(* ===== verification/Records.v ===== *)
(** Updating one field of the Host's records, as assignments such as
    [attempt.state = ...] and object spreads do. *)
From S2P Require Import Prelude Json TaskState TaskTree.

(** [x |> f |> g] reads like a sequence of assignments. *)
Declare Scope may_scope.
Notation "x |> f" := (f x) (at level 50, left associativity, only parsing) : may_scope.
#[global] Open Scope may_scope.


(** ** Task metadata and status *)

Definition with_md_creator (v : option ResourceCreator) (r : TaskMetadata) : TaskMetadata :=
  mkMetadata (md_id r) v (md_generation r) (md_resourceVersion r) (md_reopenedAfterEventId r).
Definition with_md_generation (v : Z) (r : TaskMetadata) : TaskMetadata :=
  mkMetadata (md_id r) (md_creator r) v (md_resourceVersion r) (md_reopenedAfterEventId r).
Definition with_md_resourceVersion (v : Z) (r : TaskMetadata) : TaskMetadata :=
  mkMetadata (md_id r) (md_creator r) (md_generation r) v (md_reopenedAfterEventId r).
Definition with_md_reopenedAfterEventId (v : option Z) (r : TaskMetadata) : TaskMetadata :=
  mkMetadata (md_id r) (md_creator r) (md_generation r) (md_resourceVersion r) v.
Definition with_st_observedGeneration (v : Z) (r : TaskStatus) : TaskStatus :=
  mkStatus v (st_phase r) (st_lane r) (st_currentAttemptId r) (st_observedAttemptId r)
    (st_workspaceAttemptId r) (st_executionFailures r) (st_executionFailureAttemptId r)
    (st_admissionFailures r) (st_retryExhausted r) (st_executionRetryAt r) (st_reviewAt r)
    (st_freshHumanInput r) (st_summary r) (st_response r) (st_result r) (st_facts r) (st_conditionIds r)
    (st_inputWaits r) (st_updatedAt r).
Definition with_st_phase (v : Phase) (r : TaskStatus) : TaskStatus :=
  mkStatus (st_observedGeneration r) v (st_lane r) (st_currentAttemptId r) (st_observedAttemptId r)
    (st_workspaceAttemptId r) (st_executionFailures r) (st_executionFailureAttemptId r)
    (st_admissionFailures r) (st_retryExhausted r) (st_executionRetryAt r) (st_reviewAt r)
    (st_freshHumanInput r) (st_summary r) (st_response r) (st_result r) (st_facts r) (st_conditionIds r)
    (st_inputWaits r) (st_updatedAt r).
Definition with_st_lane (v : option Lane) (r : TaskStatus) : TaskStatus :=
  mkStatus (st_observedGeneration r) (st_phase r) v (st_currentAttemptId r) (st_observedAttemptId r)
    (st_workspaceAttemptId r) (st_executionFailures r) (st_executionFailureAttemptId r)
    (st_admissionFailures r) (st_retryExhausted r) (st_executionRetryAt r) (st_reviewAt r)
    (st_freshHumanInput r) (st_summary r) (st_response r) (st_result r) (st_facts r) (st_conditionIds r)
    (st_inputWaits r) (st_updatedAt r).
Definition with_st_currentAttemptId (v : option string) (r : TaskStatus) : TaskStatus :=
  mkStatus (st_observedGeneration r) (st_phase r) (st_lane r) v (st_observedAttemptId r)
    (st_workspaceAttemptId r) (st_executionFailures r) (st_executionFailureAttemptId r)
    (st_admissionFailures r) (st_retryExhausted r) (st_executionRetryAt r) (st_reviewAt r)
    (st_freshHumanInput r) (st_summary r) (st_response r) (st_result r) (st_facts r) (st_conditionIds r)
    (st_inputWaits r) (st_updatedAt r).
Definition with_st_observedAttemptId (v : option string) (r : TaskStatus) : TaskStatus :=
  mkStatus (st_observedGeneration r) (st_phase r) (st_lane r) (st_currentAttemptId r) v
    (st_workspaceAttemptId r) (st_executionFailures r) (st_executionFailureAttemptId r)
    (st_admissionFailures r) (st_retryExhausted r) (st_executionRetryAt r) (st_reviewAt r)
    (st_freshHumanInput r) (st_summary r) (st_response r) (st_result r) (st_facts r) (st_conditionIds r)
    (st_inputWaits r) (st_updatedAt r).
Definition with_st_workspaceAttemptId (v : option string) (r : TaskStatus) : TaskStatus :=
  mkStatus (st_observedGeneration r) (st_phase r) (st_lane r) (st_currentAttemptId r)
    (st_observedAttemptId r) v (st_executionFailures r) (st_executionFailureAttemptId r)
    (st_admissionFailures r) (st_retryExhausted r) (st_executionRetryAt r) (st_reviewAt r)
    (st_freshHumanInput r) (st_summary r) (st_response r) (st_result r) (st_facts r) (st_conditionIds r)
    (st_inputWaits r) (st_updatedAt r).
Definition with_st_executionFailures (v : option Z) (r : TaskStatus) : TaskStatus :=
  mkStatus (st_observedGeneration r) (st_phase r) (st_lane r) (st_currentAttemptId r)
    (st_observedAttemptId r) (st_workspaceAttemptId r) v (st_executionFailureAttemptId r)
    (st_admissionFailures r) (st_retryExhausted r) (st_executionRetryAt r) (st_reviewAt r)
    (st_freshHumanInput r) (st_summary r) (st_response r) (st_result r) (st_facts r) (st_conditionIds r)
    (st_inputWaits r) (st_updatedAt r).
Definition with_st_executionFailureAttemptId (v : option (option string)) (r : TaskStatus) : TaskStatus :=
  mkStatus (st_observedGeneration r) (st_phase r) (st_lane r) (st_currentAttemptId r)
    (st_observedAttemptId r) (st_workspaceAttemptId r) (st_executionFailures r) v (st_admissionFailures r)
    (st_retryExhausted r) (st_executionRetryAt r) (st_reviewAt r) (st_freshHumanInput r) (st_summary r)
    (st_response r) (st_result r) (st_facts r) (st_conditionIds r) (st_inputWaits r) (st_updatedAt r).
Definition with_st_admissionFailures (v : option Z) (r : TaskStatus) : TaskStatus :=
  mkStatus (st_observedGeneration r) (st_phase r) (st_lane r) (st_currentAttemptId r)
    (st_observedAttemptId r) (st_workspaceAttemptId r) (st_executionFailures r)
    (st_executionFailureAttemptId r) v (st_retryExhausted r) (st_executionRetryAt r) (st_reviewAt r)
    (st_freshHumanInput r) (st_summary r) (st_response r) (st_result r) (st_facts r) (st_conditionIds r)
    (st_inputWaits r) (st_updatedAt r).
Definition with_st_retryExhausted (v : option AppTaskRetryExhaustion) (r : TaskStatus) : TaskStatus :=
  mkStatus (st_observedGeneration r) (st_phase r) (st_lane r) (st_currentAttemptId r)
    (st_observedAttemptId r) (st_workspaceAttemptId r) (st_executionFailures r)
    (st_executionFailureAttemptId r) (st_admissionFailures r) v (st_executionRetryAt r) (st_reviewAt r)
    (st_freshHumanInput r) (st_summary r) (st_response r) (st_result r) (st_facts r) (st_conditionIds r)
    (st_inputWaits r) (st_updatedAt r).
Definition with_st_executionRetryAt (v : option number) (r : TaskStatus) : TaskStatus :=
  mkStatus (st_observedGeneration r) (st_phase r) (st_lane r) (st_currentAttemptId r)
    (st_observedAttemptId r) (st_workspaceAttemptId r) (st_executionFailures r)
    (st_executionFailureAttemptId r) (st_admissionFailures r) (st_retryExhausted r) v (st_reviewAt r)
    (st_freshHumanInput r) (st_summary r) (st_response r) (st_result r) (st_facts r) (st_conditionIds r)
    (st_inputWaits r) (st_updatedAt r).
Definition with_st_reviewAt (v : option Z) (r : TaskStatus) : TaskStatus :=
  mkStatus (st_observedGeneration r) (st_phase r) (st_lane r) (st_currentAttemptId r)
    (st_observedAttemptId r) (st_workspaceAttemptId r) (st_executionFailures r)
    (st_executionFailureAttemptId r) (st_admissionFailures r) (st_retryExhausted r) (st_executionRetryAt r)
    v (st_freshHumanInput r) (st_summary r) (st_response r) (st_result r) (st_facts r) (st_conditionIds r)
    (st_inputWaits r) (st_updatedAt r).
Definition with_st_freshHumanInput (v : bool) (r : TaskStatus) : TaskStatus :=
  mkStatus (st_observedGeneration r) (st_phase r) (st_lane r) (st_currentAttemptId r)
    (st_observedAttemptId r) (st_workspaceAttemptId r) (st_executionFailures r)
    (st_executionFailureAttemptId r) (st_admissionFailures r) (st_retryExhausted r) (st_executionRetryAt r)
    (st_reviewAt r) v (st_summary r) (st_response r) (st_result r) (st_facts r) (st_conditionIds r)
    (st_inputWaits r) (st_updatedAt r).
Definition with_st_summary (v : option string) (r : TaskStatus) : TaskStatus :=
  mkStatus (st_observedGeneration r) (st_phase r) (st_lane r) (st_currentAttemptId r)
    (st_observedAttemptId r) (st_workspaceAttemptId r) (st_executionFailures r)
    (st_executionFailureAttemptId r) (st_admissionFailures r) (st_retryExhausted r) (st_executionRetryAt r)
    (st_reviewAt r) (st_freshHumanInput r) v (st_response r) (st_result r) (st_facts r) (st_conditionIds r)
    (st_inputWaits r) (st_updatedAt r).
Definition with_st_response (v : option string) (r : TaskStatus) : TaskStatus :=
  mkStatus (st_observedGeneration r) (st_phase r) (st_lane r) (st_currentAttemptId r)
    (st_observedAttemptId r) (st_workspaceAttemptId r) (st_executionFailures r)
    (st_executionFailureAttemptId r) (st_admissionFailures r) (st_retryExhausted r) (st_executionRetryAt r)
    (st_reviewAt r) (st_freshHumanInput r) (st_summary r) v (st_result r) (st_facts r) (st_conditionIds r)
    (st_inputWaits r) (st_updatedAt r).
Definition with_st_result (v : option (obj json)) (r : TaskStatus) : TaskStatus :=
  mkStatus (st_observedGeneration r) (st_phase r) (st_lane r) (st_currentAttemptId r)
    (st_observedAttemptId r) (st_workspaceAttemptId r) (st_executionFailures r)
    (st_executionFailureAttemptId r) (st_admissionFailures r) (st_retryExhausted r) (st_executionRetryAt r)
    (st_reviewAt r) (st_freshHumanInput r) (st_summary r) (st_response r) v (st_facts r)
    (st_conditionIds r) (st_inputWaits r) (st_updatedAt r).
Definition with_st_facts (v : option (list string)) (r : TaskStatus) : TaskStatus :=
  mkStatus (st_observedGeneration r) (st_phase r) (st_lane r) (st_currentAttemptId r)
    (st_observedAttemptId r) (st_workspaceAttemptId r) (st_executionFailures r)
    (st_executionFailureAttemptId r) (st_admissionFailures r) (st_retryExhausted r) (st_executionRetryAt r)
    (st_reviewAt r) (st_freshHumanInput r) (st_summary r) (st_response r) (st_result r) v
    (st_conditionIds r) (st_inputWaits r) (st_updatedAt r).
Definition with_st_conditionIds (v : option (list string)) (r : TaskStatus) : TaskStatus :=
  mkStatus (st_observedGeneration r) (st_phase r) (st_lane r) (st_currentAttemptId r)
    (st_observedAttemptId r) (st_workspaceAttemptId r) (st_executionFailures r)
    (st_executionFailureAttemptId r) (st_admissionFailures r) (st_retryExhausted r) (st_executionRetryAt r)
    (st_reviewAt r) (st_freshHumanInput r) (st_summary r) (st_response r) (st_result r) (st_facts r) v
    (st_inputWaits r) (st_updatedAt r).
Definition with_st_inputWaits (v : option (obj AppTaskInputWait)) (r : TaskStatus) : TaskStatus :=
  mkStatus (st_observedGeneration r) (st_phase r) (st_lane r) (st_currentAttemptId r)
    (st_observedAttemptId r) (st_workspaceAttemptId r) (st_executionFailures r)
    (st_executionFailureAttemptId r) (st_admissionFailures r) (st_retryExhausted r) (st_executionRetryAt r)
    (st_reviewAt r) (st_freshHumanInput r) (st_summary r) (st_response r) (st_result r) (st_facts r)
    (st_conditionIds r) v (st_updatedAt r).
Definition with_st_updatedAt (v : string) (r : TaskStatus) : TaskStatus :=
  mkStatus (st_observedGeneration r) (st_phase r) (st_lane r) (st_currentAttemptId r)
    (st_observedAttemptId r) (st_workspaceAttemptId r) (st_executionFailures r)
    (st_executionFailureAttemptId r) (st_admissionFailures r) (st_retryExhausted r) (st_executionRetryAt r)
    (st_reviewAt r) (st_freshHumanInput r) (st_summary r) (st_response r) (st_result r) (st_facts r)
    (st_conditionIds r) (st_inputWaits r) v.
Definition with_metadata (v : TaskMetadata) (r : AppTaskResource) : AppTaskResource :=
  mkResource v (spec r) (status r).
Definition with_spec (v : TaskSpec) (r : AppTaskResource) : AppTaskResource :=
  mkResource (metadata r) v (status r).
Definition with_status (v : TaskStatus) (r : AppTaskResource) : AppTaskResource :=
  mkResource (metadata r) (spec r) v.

**REQUIRED WORK**
Which lines above include the word "assignments"? Show each one.

**TASK ANSWER**
(** Updating one field of the Host's records, as assignments such as
(** [x |> f |> g] reads like a sequence of assignments. *)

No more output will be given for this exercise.